Prece

Eu peço, de joelhos e mãos no rosto eu imploro, pra que desça dos céus um Juiz. Um Juiz severo mas justo, onisciente, que assista à minha vida, minha mente, meu coração, e com seu martelo defina, de uma vez por todas, se sou uma pessoa boa ou ruim.
Quero que analize, meça, faça tabelas, gráficos e enxergue estatísticas. Objetivo. Sem emoção. Apenas o certo e o errado em uma balança celestialmente regulada.
E o que for dito será feito.
Se sou boa, mas erro; continuo, sigo a vida como todos aqueles que a merecem, evoluindo.
Se sou uma pessoa ruim, daquelas que não tem solução, daquelas que transformam todos em juízes inflexíveis, então eu desisto. Mas não da vida, apenas do sofrimento que vem com a evolução. A morte é uma benção tranquila da qual desfrutam os bem aventurados.

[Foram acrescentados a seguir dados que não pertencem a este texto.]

(* ===== verification/MakeSchedule.v ===== *)
(** * Validated replay schedules ([make_schedule.py])

    [make_schedule] converts a trajectory, stamps every checkpoint with its
    recorded latency and validates the result.  Theorems: [validate_schedule]
    accepts exactly the replayable schedules of well-formed events; a schedule
    that was made reproduces the recorded tree.

    The two input files are parameters, already parsed; the files written are
    the value returned.  [\d] of the instance pattern is a digit of ASCII. *)

From S2P Require Import Prelude PyStr PyDict Json Sha1 Schedule ScheduleSpec ConvertSpec.
From Stdlib Require Import Ascii.

Module MakeSchedule.
Import Schedule ScheduleSpec ConvertSpec.

(** ** Validation *)

Definition allowed_strategies (adaptive : bool) : list string :=
  if adaptive then ["standard"; "lightweight"; "predump"] else ["standard"].

Definition check_latency (latency : json) : result unit :=
  match latency with
  | JInt z => _ ← int_to_float z; fail_if (z <? 0)%Z ValueError "invalid latency_ms" (Ok tt)
  | JFloat f => fail_if (negb (isfinite f) || fneg f) ValueError "invalid latency_ms" (Ok tt)
  | _ => raise ValueError "invalid latency_ms"
  end.

Fixpoint check_operations (ops : list json) : result unit :=
  match ops with
  | [] => Ok tt
  | op :: ops =>
      n ← pget_or op "note" (JStr ""); note ← as_str n;
      fail_if (startswith note "unhandled_action:") ValueError "unsupported recorded action" (check_operations ops)
  end.

Definition check_worker_ops (e : json) : result unit :=
  operations ← pget e "worker_ops"; required ← pget e "worker_ops_required";
  match operations with
  | JArr ops =>
      fail_if (truth required && bool_decide (length ops = 0)) ValueError "missing worker operations"
        (check_operations ops)
  | _ => raise ValueError "missing worker operations"
  end.

Fixpoint validate_events (adaptive : bool) (checkpoints : list key) (events : list json) : result unit :=
  match events with
  | [] => Ok tt
  | e :: events =>
      type ← pget e "type";
      if is_string type "restore" then
        target ← pget e "restore_to_ckpt_id"; k ← hash_key target;
        fail_if (negb (mem k checkpoints)) ValueError "restore references a missing checkpoint"
          (validate_events adaptive checkpoints events)
      else if is_string type "ckpt" then
        checkpoint ← pget e "ckpt_id";
        if negb (truth checkpoint) then raise ValueError "missing or duplicate checkpoint ID" else
        k ← hash_key checkpoint;
        if mem k checkpoints then raise ValueError "missing or duplicate checkpoint ID" else
        strategy ← pget e "strategy";
        if negb (existsb (is_string strategy) (allowed_strategies adaptive))
        then raise ValueError "schedule strategy is not allowed by the selected adaptive policy" else
        latency ← pget e "latency_ms";
        _ ← check_latency latency;
        _ ← check_worker_ops e;
        validate_events adaptive (k :: checkpoints) events
      else raise ValueError "unknown event type"
  end.
Definition validate_schedule (events : list json) (adaptive : bool) : result unit :=
  if bool_decide (length events = 0) then raise ValueError "schedule is empty" else validate_events adaptive [] events.

(** ** Making a schedule *)

Fixpoint splits {A} (l : list A) : list (list A * list A) :=
  ([], l) :: match l with [] => [] | x :: l => (fun p => (x :: p.1, p.2)) <$> splits l end.
Definition name_char (c : ascii) : bool :=
  let n := nat_of_ascii c in
  ((65 <=? n) && (n <=? 90) || (97 <=? n) && (n <=? 122) || is_digit c || mem n [95; 46; 45])%nat.
Definition word (l : list ascii) : bool := negb (bool_decide (length l = 0)) && forallb name_char l.
(** [[A-Za-z0-9_.-]+__[A-Za-z0-9_.-]+-\d+] *)
Definition valid_instance (instance : string) : bool :=
  existsb (fun p => word p.1 && match p.2 with
    | a :: b :: rest =>
        ch_eq a "_" && ch_eq b "_" &&
        existsb (fun q => word q.1 && match q.2 with
          | d :: ((_ :: _) as ds) => ch_eq d "-" && forallb is_digit ds
          | _ => false
          end) (splits rest)
    | _ => false
    end) (splits (String.list_ascii_of_string instance)).
Definition hex_char (c : ascii) : bool :=
  let n := nat_of_ascii c in ((97 <=? n) && (n <=? 102) || (65 <=? n) && (n <=? 70) || is_digit c)%nat.
(** [[0-9a-fA-F]{40}] *)
Definition full_commit (commit : string) : bool :=
  bool_decide (String.length commit = 40) && forallb hex_char (String.list_ascii_of_string commit).
(** ** A guest that keeps its promises *)

Record toy := Toy { ops_done : list json; images : list (option (list json * list json)) }.
Definition toy_exec (ops s : list json) : list json := s ++ ops.
Fixpoint toy_name (n : nat) : string := match n with O => "" | S n => "x" +:+ toy_name n end.
Definition toy_image (x : toy) (id : string) : option (list json * list json) :=
  if bool_decide (toy_name (String.length id) = id) then mjoin (images x !! String.length id) else None.
Definition toy_status : json :=
  obj [("ok", JBool true); ("loaded", JBool true); ("fingerprint", JStr "f"); ("n_files", JInt 1); ("n_classes", JInt 1);
       ("n_functions", JInt 1); ("total_bytes", JInt 1); ("err", JNull); ("epoch", JInt 0)].
Definition toy_answer (req : json) : M toy json := fun x =>
  match field req "ctrl", field req "ops" with
  | Some c, Some (JArr ops) => (Ok toy_status, if is_string c "worker_exec" then Toy (toy_exec ops (ops_done x)) (images x) else x)
  | _, _ => (Ok toy_status, x)
  end.
Definition toy_save (last : option string) (tag ops : json) : M toy ckpt_info := fun x =>
  let id := toy_name (length (images x)) in
  let im := match last ≫= toy_image x, ops with
            | Some (s, cmds), JArr l => if is_string tag "lightweight" then (s, cmds ++ [obj [("worker_ops", ops)]]) else (ops_done x, [])
            | _, _ => (ops_done x, [])
            end in
  (Ok (CkptInfo id "toy" (Some 0%Z) false), Toy (ops_done x) (images x ++ [Some im])).
Definition toy_restore (id : string) : M toy restored := fun x =>
  match toy_image x id with
  | Some (s, cmds) => (Ok (Restored (Some "criu") (JArr cmds)), Toy s (images x))
  | None => (raise KeyError "no such checkpoint", x)
  end.
Definition toy_gc (keep : list string) : M toy unit := fun x =>
  (Ok tt, Toy (ops_done x) (imap (fun n im => if mem (toy_name n) keep then im else None) (images x))).
#[export] Instance toy_guest : Guest toy := {
  sleep _ := mret tt; monotonic := mret 0%Z; write_dirty _ _ := mret tt; footprints := mret tt; memcurve_sample := mret tt;
  probe _ _ := mret toy_status; control := toy_answer; control_fresh _ := mret toy_status; reset := mret tt; epoch := mret 0%Z;
  checkpoint_action := toy_save; restore_action := toy_restore; ns_init_pid := mret (Some 1%Z); own_namespace _ := mret tt;
  registered id := x ← mget; mret (bool_decide (is_Some (toy_image x id))); gc_obsolete_snapshots := toy_gc;
  dump_result _ := mret tt; abort_dumps := mret tt; shutdown_dumps := mret tt
}.
(* ===== verification/CodeIndex.v ===== *)
(** * The code index of a replayed worker ([replay/guest/index_sidecar.py])

    The index maps the files of a repository to their text and symbols, and the
    symbols back to files.  It lives in a process of its own and is saved and
    brought back with the checkpoints of the worker.  A snapshot is a shallow
    copy: it shares its tables with the index until [_cow_for_update] detaches
    them.  [Memory] is what the handlers need of the index; [shared] is the
    index of the code, with its tables in a store of mutable objects, and
    [by_value] one whose snapshots are values.  The index inside the agent
    ([replay/guest/agent.py]) is at the end.  The time and memory figures of a
    status are left out. *)

From S2P Require Import Prelude Hoare PyStr PyDict Json PyText Sha1.
From Stdlib Require Import Ascii.

Module CodeIndex.

(** ** The index *)

Record entry := Entry {
  e_path : string; e_size : Z; e_mtime_ns : Z; e_text_sha256 : string; e_text : string;
  e_classes : list string; e_functions : list string
}.
(** INDEX_STATE; a key that is not there is [None]. *)
Record index := Index {
  root : option string; files : option (list (string * entry));
  classes : option (list (string * list string)); functions : option (list (string * list string));
  total_bytes : option Z; truncated : option bool
}.
Definition unloaded : index := Index None None None None None None.
Definition is_some {A} (o : option A) : bool := match o with Some _ => true | None => false end.
(** [bool(INDEX_STATE)] *)
Definition loaded (x : index) : bool :=
  is_some (root x) || is_some (files x) || is_some (classes x) || is_some (functions x) || is_some (total_bytes x) || is_some (truncated x).
(** [INDEX_STATE.get("files", {})] *)
Definition get_files (x : index) : list (string * entry) := default [] (files x).
Inductive kind := Classes | Functions.
Definition table (k : kind) (x : index) : option (list (string * list string)) :=
  match k with Classes => classes x | Functions => functions x end.
Definition get_table (k : kind) (x : index) : list (string * list string) := default [] (table k x).
Definition symbols (k : kind) (e : entry) : list string := match k with Classes => e_classes e | Functions => e_functions e end.

(** What the handlers do to the index; none of it raises. *)
Class Memory (S : Type) := {
  current : S → index;
  fresh : string → S → S;                        (* the assignment of [_build] *)
  cow : S → S; remove : string → S → S; add : string → entry → S → S;
  set_total : Z → S → S; set_truncated : S → S;
  save : string → S → S; back : string → S → option S; saved_count : S → nat
}.

(** ** The index of the code: tables are objects *)

(** A state holds the locations of its tables. *)
Record state := State {
  s_root : option string; s_files : option nat; s_classes : option nat; s_functions : option nat;
  s_total : option Z; s_truncated : option bool
}.
(** The objects - the dictionaries of files, those of symbols, and the lists of
    paths these hold -, INDEX_STATE and INDEX_SNAPSHOTS. *)
Record side := Side {
  file_dicts : list (list (string * entry)); symbol_dicts : list (list (string * nat)); row_lists : list (list string);
  INDEX_STATE : state; INDEX_SNAPSHOTS : list (string * state)
}.
Definition new_state : state := State None None None None None None.
Definition new_side : side := Side [] [] [] new_state [].

Definition set_state (st : state) (s : side) : side := Side (file_dicts s) (symbol_dicts s) (row_lists s) st (INDEX_SNAPSHOTS s).
Definition set_snapshots (d : list (string * state)) (s : side) : side := Side (file_dicts s) (symbol_dicts s) (row_lists s) (INDEX_STATE s) d.
Definition s_table (k : kind) (st : state) : option nat := match k with Classes => s_classes st | Functions => s_functions st end.
Definition with_files (l : nat) (st : state) : state := State (s_root st) (Some l) (s_classes st) (s_functions st) (s_total st) (s_truncated st).
Definition with_table (k : kind) (l : nat) (st : state) : state :=
  match k with
  | Classes => State (s_root st) (s_files st) (Some l) (s_functions st) (s_total st) (s_truncated st)
  | Functions => State (s_root st) (s_files st) (s_classes st) (Some l) (s_total st) (s_truncated st)
  end.
Definition with_total (n : Z) (st : state) : state := State (s_root st) (s_files st) (s_classes st) (s_functions st) (Some n) (s_truncated st).
Definition with_truncated (st : state) : state := State (s_root st) (s_files st) (s_classes st) (s_functions st) (s_total st) (Some true).

Definition files_at (s : side) (l : nat) : list (string * entry) := default [] (file_dicts s !! l).
Definition symbols_at (s : side) (l : nat) : list (string * nat) := default [] (symbol_dicts s !! l).
Definition rows_at (s : side) (l : nat) : list string := default [] (row_lists s !! l).
(** What a state means. *)
Definition view (s : side) (st : state) : index :=
  Index (s_root st) (files_at s <$> s_files st)
    ((fun l => dmap (rows_at s) (symbols_at s l)) <$> s_classes st) ((fun l => dmap (rows_at s) (symbols_at s l)) <$> s_functions st)
    (s_total st) (s_truncated st).

Definition new_files (d : list (string * entry)) (s : side) : side :=
  Side (file_dicts s ++ [d]) (symbol_dicts s) (row_lists s) (with_files (length (file_dicts s)) (INDEX_STATE s)) (INDEX_SNAPSHOTS s).
Definition new_table (k : kind) (d : list (string * nat)) (s : side) : side :=
  Side (file_dicts s) (symbol_dicts s ++ [d]) (row_lists s) (with_table k (length (symbol_dicts s)) (INDEX_STATE s)) (INDEX_SNAPSHOTS s).
(** A new list of paths, and where it is. *)
Definition new_rows (l : list string) (s : side) : nat * side :=
  (length (row_lists s), Side (file_dicts s) (symbol_dicts s) (row_lists s ++ [l]) (INDEX_STATE s) (INDEX_SNAPSHOTS s)).
(** In-place changes of the current tables. *)
Definition cur_files (s : side) : list (string * entry) := default [] (files_at s <$> s_files (INDEX_STATE s)).
Definition cur_table (k : kind) (s : side) : list (string * nat) := default [] (symbols_at s <$> s_table k (INDEX_STATE s)).
Definition put_files (d : list (string * entry)) (s : side) : side :=
  match s_files (INDEX_STATE s) with
  | Some l => Side (<[l := d]> (file_dicts s)) (symbol_dicts s) (row_lists s) (INDEX_STATE s) (INDEX_SNAPSHOTS s)
  | None => s
  end.
Definition put_table (k : kind) (d : list (string * nat)) (s : side) : side :=
  match s_table k (INDEX_STATE s) with
  | Some l => Side (file_dicts s) (<[l := d]> (symbol_dicts s)) (row_lists s) (INDEX_STATE s) (INDEX_SNAPSHOTS s)
  | None => s
  end.
Definition append_row (l : nat) (rel : string) (s : side) : side :=
  Side (file_dicts s) (symbol_dicts s) (alter (fun rows => rows ++ [rel]) l (row_lists s)) (INDEX_STATE s) (INDEX_SNAPSHOTS s).
Lemma becomes_eq s s' x y : becomes s s' x → x = y → becomes s s' y.
Proof. by intros ? <-. Qed.
Lemma remove_table_ok k rel e s : own s → becomes s (fold_left (remove_symbol k rel) (symbols k e) s) (v_remove_table rel e k (now s)).
Proof.
  intros Ho. unfold v_remove_table. destruct (table k (now s)) as [d|] eqn:Ed.
  - assert (is_Some (table k (now s))) as Hs by done. replace d with (get_table k (now s)) by (unfold get_table; by rewrite Ed). clear d Ed.
    generalize (symbols k e). intros names. revert s Ho Hs. induction names as [|n names IH]; intros s Ho Hs; cbn.
    + rewrite set_table_same by done. by apply becomes_refl.
    + pose proof (remove_symbol_ok k rel s n Ho (proj1 (table_view k s) Hs)) as H1. pose proof H1 as (Ho1 & _ & _ & E1).
      eapply becomes_trans; [exact H1|]. eapply becomes_eq; [apply IH; [done|by rewrite E1, table_set_table]|].
      by rewrite E1, get_set_table, set_table_twice.
  - assert (s_table k (INDEX_STATE s) = None) as En.
    { destruct (s_table k (INDEX_STATE s)) eqn:E; [|done]. assert (is_Some (table k (now s))) as [? ?] by (apply table_view; by rewrite E). congruence. }
    assert (∀ names, fold_left (remove_symbol k rel) names s = s) as ->; [|by apply becomes_refl].
    intros names. induction names as [|n names IH]; cbn; [done|]. unfold remove_symbol at 2, cur_table, put_table. by rewrite En.
Qed.
Lemma add_table_ok k rel e s : own s → becomes s (fold_left (add_symbol k rel) (symbols k e) s) (v_add_table rel e k (now s)).
Proof.
  intros Ho. unfold v_add_table. destruct (symbols k e) as [|n names]; [by apply becomes_refl|]. cbn.
  destruct (add_symbol_ok k rel s n Ho) as [H1 _]. eapply becomes_trans; [exact H1|]. pose proof H1 as (Ho1 & _ & _ & E1).
  set (x := set_table k (v_add_symbol rel (get_table k (now s)) n) (now s)) in *.
  assert (is_Some (table k (now (add_symbol k rel s n)))) as Hs by (by rewrite E1; unfold x; rewrite table_set_table).
  replace (v_add_symbol rel (get_table k (now s)) n) with (get_table k (now (add_symbol k rel s n))) by (rewrite E1; apply get_set_table).
  assert (∀ d, set_table k d (now s) = set_table k d (now (add_symbol k rel s n))) as Hset by (intros d; by rewrite E1; unfold x; rewrite set_table_twice).
  rewrite Hset. clear Hset E1 H1 x. revert Ho1 Hs. generalize (add_symbol k rel s n). clear s Ho n. induction names as [|n names IH]; intros s Ho Hs; cbn.
  - rewrite set_table_same by done. by apply becomes_refl.
  - destruct (add_symbol_ok k rel s n Ho) as [H1 _]. pose proof H1 as (Ho1 & _ & _ & E1).
    eapply becomes_trans; [exact H1|]. eapply becomes_eq; [apply IH; [done|by rewrite E1, table_set_table]|].
    by rewrite E1, get_set_table, set_table_twice.
Qed.
Lemma entry_removed_ok rel s : own s → becomes s (_remove rel s) (v_remove rel (now s)).
Proof.
  intros Ho. unfold _remove, v_remove. change (get_files (now s)) with (cur_files s). destruct (dget rel (cur_files s)) as [e|] eqn:E; [|by apply becomes_refl].
  assert (is_Some (s_files (INDEX_STATE s))) as Hf by (unfold cur_files in E; by destruct (s_files (INDEX_STATE s))).
  pose proof (put_files_ok (dpop rel (cur_files s)) s Ho Hf) as H1. pose proof H1 as (Ho1 & _ & _ & E1).
  pose proof (remove_table_ok Classes rel e _ Ho1) as H2. rewrite E1 in H2. pose proof H2 as (Ho2 & _ & _ & E2).
  pose proof (remove_table_ok Functions rel e _ Ho2) as H3. rewrite E2 in H3.
  eapply becomes_trans; [exact H1|]. eapply becomes_trans; [exact H2|exact H3].
Qed.
Lemma add_ok rel e s : own s → becomes s (add_entry rel e s) (v_add rel e (now s)).
Proof.
  intros Ho. unfold add_entry, v_add. set (s0 := match s_files (INDEX_STATE s) with Some _ => s | None => new_files [] s end).
  assert (becomes s s0 (set_files (get_files (now s)) (now s)) ∧ is_Some (s_files (INDEX_STATE s0))) as [H0 Hf].
  { unfold s0. destruct (s_files (INDEX_STATE s)) as [l|] eqn:El.
    - rewrite El. split; [|done]. eapply becomes_eq; [by apply becomes_refl|]. unfold set_files, get_files, now, view. cbn. by rewrite El.
    - split; [|done]. eapply becomes_eq; [by apply new_files_ok|]. unfold set_files, get_files, now, view. cbn. by rewrite El. }
  pose proof H0 as (Ho0 & _ & _ & E0).
  pose proof (put_files_ok (dset rel e (cur_files s0)) s0 Ho0 Hf) as H1. pose proof H1 as (Ho1 & _ & _ & E1).
  assert (now (put_files (dset rel e (cur_files s0)) s0) = set_files (dset rel e (get_files (now s))) (now s)) as Ex.
  { rewrite E1, <- get_files_view, E0. done. }
  pose proof (add_table_ok Classes rel e _ Ho1) as H2. pose proof H2 as (Ho2 & _ & _ & E2). rewrite Ex in H2, E2.
  pose proof (add_table_ok Functions rel e _ Ho2) as H3. rewrite E2 in H3.
  eapply becomes_trans; [exact H0|]. eapply becomes_trans; [exact H1|]. eapply becomes_trans; [exact H2|exact H3].
Qed.
Lemma set_state_ok s st : own s → s_files st = s_files (INDEX_STATE s) → (∀ k, s_table k st = s_table k (INDEX_STATE s)) →
  becomes s (set_state st s) (view s st).
Proof.
  intros [Hl Hf Ht Hr Hn] Ef Et. assert (∀ k, cur_table k (set_state st s) = cur_table k s) as Hc by (intros k; unfold cur_table; cbn; by rewrite Et).
  split_and!; [split|..]; cbn; try done.
  - intros l. rewrite Ef. apply Hf.
  - intros k l. rewrite !Et. apply Ht.
  - intros k v. rewrite Hc. apply Hr.
  - intros k. rewrite !Hc. apply Hn.
Qed.
End bounds.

Desisto de tudo, nada mais me importará. O respeito que não tenho, não tentarei ganhar. A compaixão que não recebo, não mais terei por outros. O amor que não me dão, não cultivarei em ninguém. Serei ruim, quebrada, sem jeito, rude, repugnante, infeliz.
E viverei o resto de meus dias vagando nas sombras, livre de expectativas alheias, livre de sentimentos não correspondidos, da morte em vida ao ouvir "eu não te amo".
Mas se eu puder pedir o impossível, peço aos céus que ele me ame.